I grew up in a house just down the street from a fire station with gargoyles. Or to be more precise, the building is now a neighborhood center. But it was originally a fire station, and its gargoyles looked like firemen.

For years I’ve wanted good pictures of them. But relatively small objects high off the ground can be difficult to photograph. Here’s a view of the location from farther back with a shorter lens, so you can get an idea of the shooting conditions:


Nikon D3000, 20mm (18-55mm), f/8, shutter 1/250, ISO 100

For starters, I need to use a lens that will let me zoom in as much as possible, so I can stand on the ground yet get a photo that looks like I’m right next to the subject. In technical terms, what I need is a lens with a longer focal length.

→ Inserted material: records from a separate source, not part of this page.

Lemma pop_step_inv s i q s' :
  t_inv s → t_threads s !! i = Some (c_pop q) → thread_step i (c_pop q) s = Some s' → t_inv s'.
Proof.
  intros Hi Hpc Hst. cbn in Hst. pose proof (tv_callback _ Hi _ _ Hpc eq_refl) as ->.
  pose proof (tv_mutex _ Hi _ _ Hpc eq_refl) as Hmx.
  destruct (q_step 0 op_try_pop q (t_commands s)) as [[next cs]|] eqn:Hq; [|done].
  pose proof (tv_sent _ Hi) as (ex & Hex & Hsub). rewrite Hpc in Hex. cbn in Hex.
  rewrite app_nil_r in Hex. pose proof (lookup_lt_Some _ _ _ Hpc) as Hlt.
  destruct next as [q'|r].
  { simplify_eq. destruct (mutex_move s (at_pc 0 (c_pop q') (with_commands cs s)) 0 _ (c_pop q')
      Hi Hpc) as (? & ? & ?); try done. split; [|done..|by eapply sent_frame].
    by apply (queued_step s _ 0 _ (c_pop q') _ q (inl q') cs (tv_queue _ Hi) Hpc eq_refl Hq). }
  assert (Hx : (∃ c, r = r_popped (Some c) ∧
                 s' = at_pc 0 (c_execute c) (log_pop c (with_commands cs s))) ∨
               (∀ c, r ≠ r_popped (Some c)) ∧ s' = at_pc 0 c_unlock (with_commands cs s)).
  { destruct r as [| |[c|]]; simplify_eq; [right|right|left|right]; eauto; by split. }
  destruct Hx as [(c & -> & ->)|[Hr ->]].
  - destruct (mutex_move s (at_pc 0 (c_execute c) (log_pop c (with_commands cs s))) 0 _
      (c_execute c) Hi Hpc) as (? & ? & ?); try done. split; [|done..|].
    + by apply (queued_step s _ 0 _ (c_execute c) _ q _ cs (tv_queue _ Hi) Hpc eq_refl Hq).
    + exists ex. cbn. rewrite list_lookup_insert_eq by done. cbn. by rewrite Hex.
  - destruct (mutex_move s (at_pc 0 c_unlock (with_commands cs s)) 0 _ c_unlock
      Hi Hpc) as (? & ? & ?); try done. split; [|done..|by eapply sent_frame].
    apply (queued_step s _ 0 _ c_unlock _ q _ cs (tv_queue _ Hi) Hpc eq_refl Hq); [done..|].
    split; [done|]. by destruct r as [| |[c|]]; [..|by destruct (Hr c)|].
Qed.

So I switched from my usual 18-55mm Nikon lens to my 150-500mm Sigma. Because it’s fairly heavy, I mounted it on a monopod.

Standing on the sidewalk outside the building and aiming up, I got this photo with the lens zoomed in roughly halfway:

Nikon D3000, 270mm (150-500mm), f/18, shutter 1/125, ISO 100

Because I was shooting higher resolution images (the “large/fine” setting on the camera), I had plenty of data to work with when I loaded it onto my computer. I used Photoshop to crop the picture down, eliminating some unnecessary information around the edges and bringing out the details on the gargoyle. Now it looks so close we can count his teeth.

This cropping process is essentially what happens when a point-and-shoot camera uses “digital zoom” to make a picture look more close-up.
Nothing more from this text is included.